#Bitcoin update
Reflections on May 19
1/15
The target of my analyses is always aimed at two questions:
1. Are we still in a macro bull cycle 2. If 1 = yes, are we at an intermediate cycle that calls for adding or potentially reducing risk, i.e. are we overbought / oversold.
2/15
I believe that we will see further cycles in the market and I rather want to reduce some risk at the end phase of a bull market and put cash aside and add at depressed levels instead of watching the decline and holding through it.
3/15
Also, as the crypto space is developing rapidly, you regularly find interesting projects and then Question 2 is relevant because if you buy in a bull market at all you want to buy at an attractive point in terms of R/R.
4/15
The answer to the fist question I find mostly by analyzing long-term trends of #Bitcoin.

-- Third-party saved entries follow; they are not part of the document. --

Lemma after_above i b e : blocks !! i = Some b -> (m < i)%nat -> e ∈ b -> 0 < Compare (fst e) k.
Proof.
  intros Hb Hi He. destruct (lookup_lt_is_Some_2 blocks m) as [bm Hbm]; [apply lookup_lt_Some in Hb; lia|].
  destruct (lookup_lt_is_Some_2 ix m) as [[s h] E].
  { rewrite length_index_entries. by apply lookup_lt_Some in Hbm. }
  pose proof (proj1 (proj2 Hm m _ E)) as Hs. cbn [fst] in Hs. apply ix_block in E as (b' & Hb' & _ & -> & _).
  assert (b' = bm) as -> by congruence. destruct (separator_facts m bm Hbm) as (Hv & _ & _).
  pose proof (key_valid i b e Hb He) as Hve. apply (cmp_lt_gt k (fst e)); [done|done|].
  apply (cmp_trans_lt_r _ (separator bm (next_key blocks None m))); [done|done|done| |by apply (separator_below m bm i b)].
  apply cmp_le_ge; [done|done|]. destruct (Z.lt_ge_cases (Compare (separator bm (next_key blocks None m)) k) 0); [|done].
  exfalso. by apply (Nat.lt_irrefl m), Hs.
Qed.

Lemma found_in v : (k, v) ∈ kvs -> exists b, blocks !! m = Some b /\ (k, v) ∈ b.
Proof.
  intros Hin. rewrite <- kvs_blocks in Hin. apply list_elem_of_In, in_concat in Hin as (b & Hb & Hkb).
  apply list_elem_of_In, list_elem_of_lookup in Hb as [i Hb]. apply list_elem_of_In in Hkb.
  destruct (Nat.lt_trichotomy i m) as [Hlt|[<- |Hgt]]; [| by exists b |].
  - pose proof (before_below i b _ Hb Hlt Hkb) as Hc. cbn in Hc. rewrite cmp_refl in Hc; [lia|done].
  - pose proof (after_above i b _ Hb Hgt Hkb) as Hc. cbn in Hc. rewrite cmp_refl in Hc; [lia|done].
Qed.

Lemma lower_bound_block b j : blocks !! m = Some b -> lower_bound k b j ->
  lower_bound k kvs (length (concat (take m blocks)) + j).
Proof.
  intros Hb Hj.
  cut (lower_bound k (concat (take m blocks) ++ b ++ concat (drop (S m) blocks)) (length (concat (take m blocks)) + j)).
  { by rewrite (kvs_split m b Hb). }
  assert (m < length blocks)%nat as Hlt by by apply lookup_lt_Some in Hb.
  apply lower_bound_app_r; [|apply lower_bound_app_l; [done|]]; apply list.Forall_forall; intros e He;
    apply list_elem_of_In, in_concat in He as (b' & Hb' & He); apply list_elem_of_In in He;
    apply list_elem_of_In, list_elem_of_lookup in Hb' as [i Hi].
  - pose proof (lookup_lt_Some _ _ _ Hi) as Hl. rewrite length_take in Hl.
    rewrite lookup_take_lt in Hi by lia. apply (before_below i b'); [done|lia|done].
  - rewrite lookup_drop in Hi. apply Z.lt_le_incl, (after_above _ b' e Hi); [lia|done].
Qed.

(** No key above the index: nothing is there. *)
Lemma lower_bound_all : m = length ix -> lower_bound k kvs (length kvs).
Proof.
  intros Hl. rewrite length_index_entries in Hl.
  cut (lower_bound k (concat blocks) (length (concat blocks))); [by rewrite kvs_blocks|].
  pose proof (lower_bound_split k (concat blocks) []) as Hs. rewrite app_nil_r in Hs. apply Hs; [|constructor].
  apply list.Forall_forall. intros e He. apply list_elem_of_In, in_concat in He as (b' & Hb' & He).
  apply list_elem_of_In in He. apply list_elem_of_In, list_elem_of_lookup in Hb' as [i Hi].
  apply (before_below i b'); [done|apply lookup_lt_Some in Hi; lia|done].
Qed.
End Get.

(** The filter matches the keys of a block at its offset. *)
Lemma filter_group i b : blocks !! i = Some b -> (offset_of i, map fst b) ∈ filter_groups o 0 blocks [].
Proof.
  assert (forall bs offset i, bs !! i = Some b ->
    (offset + size (data_bytes o (take i bs)), map fst b) ∈ filter_groups o offset bs []) as Hg.
  { clear. induction bs as [|b0 bs IH]; intros offset [|i] Hb; try done; cbn [filter_groups take].
    - injection Hb as ->. change (size (data_bytes o [])) with 0. rewrite Z.add_0_r. left.
    - right. unfold data_bytes. cbn [map concat]. fold (data_bytes o (take i bs)). rewrite size_app, Z.add_assoc. by apply IH. }
  intros Hb. apply (Hg blocks 0 i Hb).
Qed.

Lemma filter_groups_sorted : Sorted Z.le (0 :: map fst (filter_groups o 0 blocks [])).
Proof.
  clear. assert (forall bs offset, Sorted Z.le (map fst (filter_groups o offset bs [])) /\
    HdRel Z.le offset (map fst (filter_groups o offset bs []))) as Hs.
  { induction bs as [|b bs IH]; intros offset; cbn [filter_groups map fst]; [repeat constructor; lia|].
    destruct (IH (offset + size (disk o (raw_block o b)))) as [Hs Hh]. split; [|constructor; lia].
    constructor; [done|]. destruct Hh as [|x l Hx]; constructor. pose proof (size_nonneg (disk o (raw_block o b))). lia. }
  destruct (Hs blocks 0). by constructor.
Qed.

Lemma filter_groups_nkeys : nkeys (filter_groups o 0 blocks []) = Z.of_nat (length kvs).
Proof.
  assert (forall bs offset, nkeys (filter_groups o offset bs []) = Z.of_nat (length (concat bs))) as Hn;
    [clear|by rewrite Hn, kvs_blocks].
  induction bs as [|b bs IH]; intros offset; cbn [filter_groups nkeys concat]; [done|].
  rewrite IH, length_app, length_map. lia.
Qed.

Lemma filter_matches name policy i b k :
  filter_policy o = Some (name, policy) -> blocks !! i = Some b -> k ∈ map fst b ->
  block_KeyMayMatch (policy := policy) (new_FilterBlockReader (filter_bytes o blocks)) (offset_of i) k = true.
Proof.
  intros Ep Hb Hk. pose proof (tf_filter _ _ _ fits) as Hf. unfold filter_bytes in *. rewrite Ep in *.
  destruct Hf as (_ & Hs & limit & Hlaws & Hlim). unfold filter_builder in *.
  apply (filter_block_matches (limit := limit)) with (keys := map fst b); [apply filter_groups_sorted| |done|by apply filter_group|done].
  by rewrite filter_groups_nkeys.
Qed.

Lemma Get_ok t options block_cache k :
  opened t -> coherent t block_cache -> valid k ->
  exists result block_cache', InternalGet t options block_cache k = Done (OK, result, block_cache') /\
    coherent t block_cache' /\
    (forall v, (k, v) ∈ kvs -> result = Some (k, v)) /\
    (forall e, result = Some e -> exists i, lower_bound k kvs i /\ kvs !! i = Some e).
Proof.
  intros Ht Hc Hk. unfold InternalGet. rewrite (op_index t Ht).
  pose proof (any_cursor (I := block_iterator) valid ix) as icur.
  destruct (cu_seek icur _ _ k open_index Hk) as (iit & m & -> & Hp & Hm). rewrite run_bind_done.
  rewrite (cu_valid icur m iit Hp), (cu_status icur m iit Hp).
  destruct (Nat.ltb_spec m (length ix)) as [Hlt|Hge].
  2: { rewrite run_bind_done. cbn [ok OK]. eexists _, _. split; [reflexivity|]. split; [done|]. split; [|done].
    intros v Hin. destruct (found_in k Hk m Hm v Hin) as (b & Hb & _). apply lookup_lt_Some in Hb.
    rewrite length_index_entries in Hge. lia. }
  destruct (lookup_lt_is_Some_2 ix m Hlt) as [[s h] E]. pose proof (ix_block m s h E) as (b & Hb & Eb & _ & Ed).
  destruct (cu_entry icur m iit s h Hp E) as [_ ->]. rewrite run_bind_done, Ed. cbn [handle_at offset_].
  destruct (match t_filter t with Some _ => _ | None => false end) eqn:Enf.
  { rewrite run_bind_done. cbn [ok OK]. eexists _, _. split; [reflexivity|]. split; [done|]. split; [|done].
    intros v Hin. destruct (found_in k Hk m Hm v Hin) as (b' & Hb' & Hkb). assert (b' = b) as -> by congruence.
    exfalso. destruct (op_filter t Ht) as [Ef|(name & policy & Ep & Ef)]; rewrite Ef in Enf; [done|].
    rewrite (filter_matches name policy m b k Ep Hb) in Enf; [done|].
    apply list_elem_of_fmap. by exists (k, v). }
  rewrite run_bind_done. destruct (BlockReader_ok t options block_cache m s h Ht Hc E) as (it & cache' & -> & Hc' & Hpb).
  rewrite run_bind_done. rewrite Eb in Hpb.
  pose proof (any_cursor (I := block_iterator) valid b) as bcur.
  destruct (cu_seek bcur _ _ k Hpb Hk) as (bit & j & -> & Hpj & Hj). rewrite run_bind_done.
  rewrite (cu_valid bcur j bit Hpj), (cu_status bcur j bit Hpj).
  assert (forall v, (k, v) ∈ kvs -> b !! j = Some (k, v)) as Hexact.
  { intros v Hin. destruct (found_in k Hk m Hm v Hin) as (b' & Hb' & Hkb). assert (b' = b) as -> by congruence.
    apply lower_bound_exact; [apply (blocks_sorted m b Hb)|by apply cmp_refl|done|done]. }
  destruct (Nat.ltb_spec j (length b)) as [Hjl|Hjg].
  - destruct (lookup_lt_is_Some_2 b j Hjl) as [[k' v'] Ej]. destruct (cu_entry bcur j bit k' v' Hpj Ej) as [-> ->].
    rewrite !run_bind_done. cbn [ok OK]. eexists _, _. split; [reflexivity|]. split; [done|]. split.
    + intros v Hin. rewrite <- (Hexact v Hin). done.
    + intros e [= <-]. eexists. split; [by apply (lower_bound_block k Hk m Hm b j)|].
      rewrite <- (kvs_split m b Hb) at 2.
      rewrite lookup_app_r by lia. rewrite lookup_app_l by lia. rewrite <- Ej. f_equal. lia.
  - rewrite !run_bind_done. cbn [ok OK]. eexists _, _. split; [reflexivity|]. split; [done|]. split; [|done].
    intros v Hin. pose proof (Hexact v Hin) as Hl. apply lookup_lt_Some in Hl. lia.
Qed.

(** ** Approximate offsets *)

(** The start of block [i], or of the metaindex block. *)
Definition block_start (i : nat) : Z :=
  if (i <? length blocks)%nat then offset_of i else size (body_bytes o blocks).

Lemma Approximate_ok t k :
  opened t -> valid k -> exists m, lower_bound k ix m /\ ApproximateOffsetOf t k = Done (block_start m).
Proof.
  intros Ht Hk. unfold ApproximateOffsetOf. rewrite (op_index t Ht).
  pose proof (any_cursor (I := block_iterator) valid ix) as icur.
  destruct (cu_seek icur _ _ k open_index Hk) as (iit & m & -> & Hp & Hm). rewrite run_bind_done.
  exists m. split; [done|]. rewrite (cu_valid icur m iit Hp). unfold block_start.
  rewrite length_index_entries. destruct (Nat.ltb_spec m (length blocks)) as [Hlt|Hge].
  - destruct (lookup_lt_is_Some_2 ix m) as [[s h] E]; [by rewrite length_index_entries|].
    destruct (cu_entry icur m iit s h Hp E) as [_ ->]. rewrite run_bind_done.
    destruct (ix_block m s h E) as (b & _ & _ & _ & ->). done.
  - by rewrite (op_metaindex t Ht).
Qed.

I use on-chain market cycle metrics and mainly my S2N ratio with a long setting (100 weeks)
5/15
For question 2, I mostly used my S2N ratio on much shorter time-frames (e.g. 100 days instead of 100 weeks for the macro view). But also traditional metrics such as RSI. I try to keep it simple. So far so good.
6/15
When I tweeted the analysis above on the 18th I was very convinced that we were close to the end of the correction. What I missed is that we could go so much lower - even if it was a very short period of time.
7/15
I asked myself what I missed and I will from now on clearly look much more also on the futures market, esp. total volumes, funding rates and liquidations. Leverage has become big and I underestimated it in my analysis.
8/15
Without a clear flush in liquidations and a full reversal of funding rates there is a huge risk of severe price drops - even at levels which the other tools mentioned above already detect as an oversold area - due to potential additional liquidations cascades.
9/15
There are also other implications such a exchange outages etc. that add fuel to the fire. Others have summarized these effects very well, .e.g.
10/15
The result for my analyses framework is as follows:
1 - Confirm the macro cycle
2 - Look at shorter term overbought/oversold areas
PLUS
3 - Overlay 2 by assessing the "stability" of this phase by analyzing the leveraged market segment
11/15
The goal is, firstly, to identify phases - by studying 2 and 3 - within a bull market where you can deploy additional funds aggressively and have an asymmetric R/R profile DESPITE adding during the bull cycle and not ahead of it.
12/15
Secondly, it should help to identify phases where it might be worth to reduce risk, esp. when the macro analyses shows that we might be in the very advanced stages of the bull market.
13/15
I believe that situations where 2 and 3 come together in an oversold area, we have extremely attractive entry points as prices reach levels, where there are actually way more buyers than sellers.
14/15
I believe this is also what happend these days with the drop to 30k. The quick rebound showed that these were forced levels where actually no one wanted to sell anymore.
15/15
Stay tuned for more analyses on these topics. Let's pump it to 100k soon ;-)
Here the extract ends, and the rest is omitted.